Saved data entries:
^^^^^^^^^^^^^^^^

(** What a thread body leaves in the log when the process ran. *)
Lemma run_started_status_lines w out rc s :
  Fs.exists_ (fs s) (bundled_steamcmd_path dir) = true →
  status_lines (run os dir w (Started out rc) s)
  = fold_left push_line (PyStr.rstrip <$> out) (status_lines s).
Proof.
  intros Hex. destruct w as [u p a d|a d]; simpl;
    unfold SteamCmdWorker_run, SteamCmdBuildWorker_run; rewrite Hex; simpl.
  - set (sc := fold_left scan_line out _).
    assert (buf sc = fold_left push_line (PyStr.rstrip <$> out) (status_lines s))
      as Hbuf by (subst sc; by rewrite scan_buf).
    destruct (steamid_candidate sc) as [c|].
    + destruct (nonempty c); simpl;
        rewrite ?write_steamid64_status_lines, set_flag_status_lines; done.
    + by rewrite set_flag_status_lines.
  - rewrite set_flag_status_lines. simpl. apply build_buf.
Qed.

(** A poller appends at most its one failure line. *)
Lemma poll_status_lines t s :
  status_lines (poll dir t s).1 = status_lines s ∨
  status_lines (poll dir t s).1 = status_lines s ++ [login_failed].
Proof.
  unfold poll. destruct (j_worker t) as [u p a d|a d].
  - unfold _check_done.
    destruct (flag_true s (worker_done s) "running" && negb (j_alive t));
      [|by left].
    set (s1 := set_flag (worker_done s) "running" false s).
    assert (status_lines s1 = status_lines s) as H1
      by apply set_flag_status_lines.
    destruct (flag_true s1 (worker_done s1) "ok").
    + left. destruct (negb (nonempty (steamid64 s1))); [|done].
      pose proof (read_steamid64_frame dir s1) as (_ & Hst & _).
      destruct (read_steamid64_from_file dir s1) as [s2 existing].
      simpl in Hst. destruct (nonempty existing); simpl; congruence.
    + right. simpl. by rewrite H1.
  - left. unfold _check.
    destruct (flag_true s (worker_done s) "running" && negb (j_alive t));
      [|done].
    destruct (getattr _ _) as [v|e]; simpl.
    + destruct (truthy _ v); simpl; apply set_flag_status_lines.
    + apply set_flag_status_lines.
Qed.
(** * Orbital system: solvers, physics, bodies and models

    A shallow embedding of the integration core of the orbital simulator
    ([lib/Vector.py], [lib/Body.py], [lib/Solver.py], [lib/Physics.py],
    [lib/Model.py], [library/Body.py]) and the properties of it that the
    specification states.

    Numbers.  The formulas of the program are read over the real numbers
    [R]: [+], [-], [*], [/], [numpy.sqrt], [**] and the trigonometric
    functions are the exact ones.  The substep loop of [Physics.advance]
    only uses [abs], [sign], [>], [*] and [-]; it is written once over an
    interface of these operations and instantiated both at [R] and at the
    IEEE 754 binary64 numbers the interpreter computes with
    ([PrimFloat.float]).

    Division.  A zero divisor has no quotient among the reals.  Where the
    operands are, or can be, Python floats ([OrbitModel.__init__];
    [CentralGravity.diff_eq] and [LogisticPopGrowth.diff_eq], which the
    solvers first call on the numbers a body was built with) a zero
    divisor raises [ZeroDivisionError] ([float_div]).  [numpy.float64]
    division does not raise but warns and yields [inf] or [nan]: for the
    derivative functions, which are given numbers of both kinds, the
    embedding ends at a zero divisor in either case, with the same outcome;
    in [total_energy], whose divisor is a numpy value, and in the [Vector]
    properties the total division of [R] stands for it, and the properties
    stated here keep away from a zero divisor.

    Square roots.  [numpy.sqrt] of a negative number warns and yields
    [nan].  The magnitudes of a body and of a vector are roots of sums of
    squares, never negative.  The speed [OrbitModel.__init__] computes can
    be the root of a negative number ([np_sqrt]): the program goes on with
    a body whose velocity is [nan], the embedding, which has no such
    number, ends with the outcome [NotReal].

    Failure.  A Python exception is a value of [exn]; a computation that
    may raise returns a [result]. *)

From Stdlib Require Import Floats.PrimFloat.
From Stdlib Require Import Reals Lra Lia.
From stdpp Require Import base option list gmap strings.

(** ** Exceptions and results *)

(** [NotReal] is no Python exception: it is the outcome of a computation
    that has produced [nan], which the program carries on with and which is
    no real number. *)
Inductive exn : Set :=
| IndexError
| KeyError
| TypeError
| ValueError
| AttributeError
| ZeroDivisionError
| UnboundLocalError
| NotReal.

Inductive result (A : Type) : Type :=
| Ok (a : A)
| Raise (e : exn).

Arguments Ok {A} a.
Arguments Raise {A} e.

#[global] Instance result_ret : MRet result := @Ok.

#[global] Instance result_bind : MBind result :=
  λ A B k r, match r with Ok a => k a | Raise e => Raise e end.

(** A computation with a loop is run on a budget of iterations: [None] is
    "the budget ran out", [Some r] is the outcome. *)
Definition run (A : Type) : Type := option (result A).

(** ** Numeric values ([float] and one-dimensional [numpy.ndarray])

    A state is either a scalar (a temperature, a population) or a sequence
    of components.  A Python list of floats that meets an [ndarray] in an
    arithmetic expression is coerced to an array by numpy, so both are
    [Arr]. *)
Module Np.

Inductive value : Type :=
| Num (x : R)
| Arr (a : list R).

(** [f[i]] for [i >= 0]: a float is not subscriptable, a sequence raises
    [IndexError] past its end. *)
Definition getitem (f : value) (i : nat) : result R :=
  match f with
  | Num _ => Raise TypeError
  | Arr a => match a !! i with
             | Some x => Ok x
             | None => Raise IndexError
             end
  end.

(** [f[:n]] *)
Definition slice_to (f : value) (n : nat) : result value :=
  match f with
  | Num _ => Raise TypeError
  | Arr a => Ok (Arr (take n a))
  end.

(** [u + v] with numpy's broadcasting of shapes [()], [(1,)] and [(n,)]. *)
Definition add (u v : value) : result value :=
  match u, v with
  | Num x, Num y => Ok (Num (x + y))
  | Num x, Arr b => Ok (Arr ((λ y, x + y)%R <$> b))
  | Arr a, Num y => Ok (Arr ((λ x, x + y)%R <$> a))
  | Arr a, Arr b =>
      match a, b with
      | [x], _ => Ok (Arr ((λ y, x + y)%R <$> b))
      | _, [y] => Ok (Arr ((λ x, x + y)%R <$> a))
      | _, _ =>
          if decide (length a = length b)
          then Ok (Arr (zip_with Rplus a b))
          else Raise ValueError
      end
  end.

(** [c * v] for a float [c] *)
Definition smul (c : R) (v : value) : value :=
  match v with
  | Num x => Num (c * x)
  | Arr a => Arr ((λ x, c * x)%R <$> a)
  end.

(** [v * c] for a float [c] *)
Definition mulr (v : value) (c : R) : value :=
  match v with
  | Num x => Num (x * c)
  | Arr a => Arr ((λ x, x * c)%R <$> a)
  end.

(** [numpy.append(v, m)]: the flattened [v] followed by [m]. *)
Definition append (v : value) (m : R) : value :=
  match v with
  | Num x => Arr [x; m]
  | Arr a => Arr (a ++ [m])
  end.

(** [numpy.square] and [b ** e] on floats, for the bases the program
    raises to a power: a sum of squares, hence never negative.  A zero
    base with a positive exponent gives zero. *)
Definition square (x : R) : R := (x * x)%R.

Definition power (b e : R) : R :=
  if Rlt_dec 0 b then Rpower b e else 0%R.

(** [a / b] on Python floats. *)
Definition float_div (a b : R) : result R :=
  if Req_dec_T b 0 then Raise ZeroDivisionError else Ok (a / b)%R.

(** [numpy.sqrt] on a float: [None] is [nan], the root of a negative
    number. *)
Definition np_sqrt (x : R) : option R :=
  if Rle_dec 0 x then Some (sqrt x) else None.

(** [numpy.subtract(u, v)], with the broadcasting of [add]. *)
Definition sub (u v : value) : result value :=
  match u, v with
  | Num x, Num y => Ok (Num (x - y))
  | Num x, Arr b => Ok (Arr ((λ y, x - y)%R <$> b))
  | Arr a, Num y => Ok (Arr ((λ x, x - y)%R <$> a))
  | Arr a, Arr b =>
      match a, b with
      | [x], _ => Ok (Arr ((λ y, x - y)%R <$> b))
      | _, [y] => Ok (Arr ((λ x, x - y)%R <$> a))
      | _, _ =>
          if decide (length a = length b)
          then Ok (Arr (zip_with Rminus a b))
          else Raise ValueError
      end
  end.

(** [numpy.linalg.norm] of a scalar or a one-dimensional array: the square
    root of the sum of the squares. *)
Definition norm (v : value) : R :=
  match v with
  | Num x => sqrt (x * x)
  | Arr a => sqrt (foldr (λ x s, x * x + s)%R 0%R a)
  end.

End Np.

(** ** [lib/Solver.py] *)
Module Solver.
Import Np.
(** The BGPD/OBPD write of one byte at palette index [index]. *)
Definition palette_write (p : Palettes) (index value : Z) : option Palettes :=
  let r := Z.shiftr index 3 in
  let c := Z.land (Z.shiftr index 1) 0x03 in
  if Z.land index 0x01 =? 0x00 then
    p1 ← pal_set p r c 0 (Z.land value 0x1F);
    old ← pal_get p1 r c 1;
    pal_set p1 r c 1 (Z.lor (Z.land old 0x18) (Z.shiftr value 5))
  else
    old ← pal_get p r c 1;
    p1 ← pal_set p r c 1 (Z.lor (Z.land old 0x07) (Z.shiftl (Z.land value 0x03) 3));
    pal_set p1 r c 2 (Z.land (Z.shiftr value 2) 0x1F).

(** The BGPD/OBPD read at palette index [index] ([u8 << n] drops the bits
    shifted out). *)
Definition palette_read (p : Palettes) (index : Z) : option Z :=
  let r := Z.shiftr index 3 in
  let c := Z.land (Z.shiftr index 1) 3 in
  if Z.land index 0x01 =? 0x00 then
    a ← pal_get p r c 0; b ← pal_get p r c 1;
    Some (Z.lor a (Z.shiftl b 5 mod 256))
  else
    a ← pal_get p r c 1; b ← pal_get p r c 2;
    Some (Z.lor (Z.shiftr a 3) (Z.shiftl b 2 mod 256)).

(** [Gpi::read] *)
Definition gpi_read (index : Z) (auto_increment : bool) : Z :=
  Z.lor (if auto_increment then 0x80 else 0x00) index.

(** [GPU::read_vram] and [GPU::write_vram] *)
Definition read_vram (g : GPU) (address : Z) : option Z :=
  index (vram g) (vram_bank g * 0x2000 + address - 0x8000).

Definition write_vram (g : GPU) (address value : Z) : option GPU :=
  match store (vram g) (vram_bank g * 0x2000 + address - 0x8000) value with
  | Some v => Some (set_vram g v) | None => None
  end.

(** [GPU::read_registers]; the [panic!] arm is [None]. *)
Definition read_registers (g : GPU) (address : Z) : option Z :=
  if address =? 0xFF40 then Some (lcdc g)
  else if address =? 0xFF41 then
    Some (Z.lor (Z.lor (Z.lor (Z.lor (Z.lor
      (if enable_ly_interrupt g then 0x40 else 0x00)
      (if enable_m2_interrupt g then 0x20 else 0x00))
      (if enable_m1_interrupt g then 0x10 else 0x00))
      (if enable_m0_interrupt g then 0x08 else 0x00))
      (if current_line g =? lyc g then 0x04 else 0x00))
      (mode g))
  else if address =? 0xFF42 then Some (scroll_y g)
  else if address =? 0xFF43 then Some (scroll_x g)
  else if address =? 0xFF44 then Some (current_line g)
  else if address =? 0xFF45 then Some (lyc g)
  else if address =? 0xFF47 then Some (bg_palette g)
  else if address =? 0xFF48 then Some (obp0_palette g)
  else if address =? 0xFF49 then Some (obp1_palette g)
  else if address =? 0xFF4A then Some (window_y g)
  else if address =? 0xFF4B then Some (window_x g)
  else if address =? 0xFF4F then Some (Z.lor 0xFE (vram_bank g))
  else if address =? 0xFF68 then Some (gpi_read (bgpi_index g) (bgpi_auto_increment g))
  else if address =? 0xFF69 then palette_read (bgpd g) (bgpi_index g)
  else if address =? 0xFF6A then Some (gpi_read (obpi_index g) (obpi_auto_increment g))
  else if address =? 0xFF6B then palette_read (obpd g) (obpi_index g)
  else None.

^^^^^^^^^^^^^^^^

## [YOUR ASSIGNMENT]
Print the first line of the records above and each line after it, exactly, through the line with "out) (status_lines s).".

## [SOLUTION TO THIS EXERCISE]
(** What a thread body leaves in the log when the process ran. *)
Lemma run_started_status_lines w out rc s :
  Fs.exists_ (fs s) (bundled_steamcmd_path dir) = true →
  status_lines (run os dir w (Started out rc) s)
  = fold_left push_line (PyStr.rstrip <$> out) (status_lines s).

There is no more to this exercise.